Monday, May 19, 2008

Good and Bad day

I worked out hard for 45 minutes today and then went for a walk with the family. My anxiety has been up more than it has been today. I am unhappy with my blood pressure numbers and feel like the harder I try to keep them down by eating right, exercise etc the less it is helping. I know Steve is younger but when he gets such good BP #'s and eats a ton of salt and doesnt exercise etc it actually bothers me. Why do I have to fight so hard just to keep it barely below high. I hate it! I feel cheated somehow.

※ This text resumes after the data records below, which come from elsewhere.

(** * Calendar periods of ledger's [times.h]

    A shallow embedding of the duration, specifier, range and interval
    classes declared in [src/times.h], and the properties of them that the
    specification states.

    Layout: the calendar primitives, then one block of definitions per class
    of the header, then the theorems. *)

From Stdlib Require Import ZArith Lia Bool List.
From Stdlib Require Import Ascii String DecimalString DecimalPos DecimalZ.
Import ListNotations.
Open Scope Z_scope.

(** ** Calendar primitives

    [times.h] only names the calendar collaborator
    ([typedef boost::gregorian::date date_t]); its code is not part of the
    repository.  Section 6 of the specification asks of it "date +/-
    {days, weeks, months, years}, year/month/day/weekday accessors", and
    section 4.1 asks that month and year steps "follow calendar semantics
    (end-of-month clamping rules inherited from the calendar collaborator)".

    A date is its day number in the proleptic Gregorian calendar (the Julian
    day number of the date), so comparison of dates is comparison of
    integers and a step of [n] days is an addition.  The conversion between
    day numbers and (year, month, day) triples is the usual closed formula.
    The model is unbounded: it has no smallest or largest date and no
    "not a date" value. *)

Module gregorian.

(** Modelled from the spec: a date of the calendar collaborator, as its day
    number. *)
Definition date : Type := Z.

(** Modelled from the spec: the year, month and day of a date. *)
Record ymd_type : Type := mk_ymd { year : Z; month : Z; day : Z }.

(** Modelled from the spec: the day number of a year, month and day. *)
Definition day_number (ymd : ymd_type) : Z :=
  let a := (14 - month ymd) / 12 in
  let y := year ymd + 4800 - a in
  let m := month ymd + 12 * a - 3 in
  day ymd + (153 * m + 2) / 5 + 365 * y + y / 4 - y / 100 + y / 400 - 32045.

(** Modelled from the spec: the year, month and day of a day number. *)
Definition from_day_number (dayNumber : Z) : ymd_type :=
  let a := dayNumber + 32044 in
  let b := (4 * a + 3) / 146097 in
  let c := a - (146097 * b) / 4 in
  let d := (4 * c + 3) / 1461 in
  let e := c - (1461 * d) / 4 in
  let m := (5 * e + 2) / 153 in
  mk_ymd (100 * b + d - 4800 + m / 10)
         (m + 3 - 12 * (m / 10))
         (e - (153 * m + 2) / 5 + 1).

(** Modelled from the spec: the leap years of the Gregorian calendar. *)
Definition is_leap_year (y : Z) : bool :=
  (y mod 4 =? 0) && (negb (y mod 100 =? 0) || (y mod 400 =? 0)).

(** Modelled from the spec: the last day of month [m] of year [y]. *)
Definition end_of_month_day (y m : Z) : Z :=
  if m =? 2 then (if is_leap_year y then 29 else 28)
  else if (m =? 4) || (m =? 6) || (m =? 9) || (m =? 11) then 30
  else 31.

(** Modelled from the spec: [date(y, m, d)]. *)
Definition make_date (y m d : Z) : date := day_number (mk_ymd y m d).

(** Modelled from the spec: the accessors [year()], [month()] and [day()]
    of a date. *)
Definition year_of (d : date) : Z := year (from_day_number d).
Definition month_of (d : date) : Z := month (from_day_number d).
Definition day_of (d : date) : Z := day (from_day_number d).

(** Modelled from the spec: the accessor [day_of_week()].  Weekdays are
    numbered from Sunday = 0 to Saturday = 6; day number 0 is a Monday. *)
Definition day_of_week (d : date) : Z := (d + 1) mod 7.

(** Months are counted on one axis: month [m] of year [y] has index
    [12 * y + (m - 1)], and [month_start] is the first day of the month of
    an index. *)
Definition month_index (y m : Z) : Z := 12 * y + (m - 1).
Definition month_start (k : Z) : date := make_date (k / 12) (k mod 12 + 1) 1.

(** Modelled from the spec: [date + days(n)] and [date + weeks(n)]. *)
Definition add_days (d : date) (n : Z) : date := d + n.
Definition add_weeks (d : date) (n : Z) : date := d + 7 * n.

(** Modelled from the spec: [date + months(f)].  The step keeps the day of
    the month, clamps it to the length of the month reached, and maps a
    last day of a month to the last day of the month reached. *)
Definition add_months (d : date) (f : Z) : date :=
  let ymd := from_day_number d in
  let k := month_index (year ymd) (month ymd) + f in
  let y' := k / 12 in
  let m' := k mod 12 + 1 in
  let resultingEndOfMonthDay := end_of_month_day y' m' in
  if day ymd =? end_of_month_day (year ymd) (month ymd)
  then make_date y' m' resultingEndOfMonthDay
  else make_date y' m' (Z.min (day ymd) resultingEndOfMonthDay).

(** Modelled from the spec: [date + years(f)], a step of [12 * f] months. *)
Definition add_years (d : date) (f : Z) : date := add_months d (12 * f).

(** Modelled from the spec: the subtractions [date - days(n)],
    [date - weeks(n)], [date - months(f)] and [date - years(f)]. *)
Definition sub_days (d : date) (n : Z) : date := d - n.
Definition sub_weeks (d : date) (n : Z) : date := d - 7 * n.
Definition sub_months (d : date) (f : Z) : date := add_months d (- f).
Definition sub_years (d : date) (f : Z) : date := add_months d (- (12 * f)).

Steve starts 12's tomorrow so he will be gone for 14 hours a day now. That sucks big time. He wont even see the kids. That is part of my anxiety. I hated it when he was on 10's. This sucks so much more. But its life and I need to suck it up and deal with it. I am interested to hear what Dr.M has to say about me lowering my Paxil on Wednesday. I dont think he can say much when it was causing such serious side effects! Hmmm stay on a high dose and kill myself or go back down and figure something else out! No brainer there. I had phychiatrists. I really do. I spend an hour spilling my every fear and he says nothing. All he does is tell me to try not to take my blood pressure so much and gives me a script that nearly killed me. Gee thanks a ton! Glad I drove over an hour for that. I am so looking forward to Wednesday :( Maybe he will actually listen and realize that we are not getting anywhere. Who knows. One can hope right!!!!
Anyhow its late and I should be laying next to Steve since our time is going to be very limited together this week. Hopefully today is a brighter day.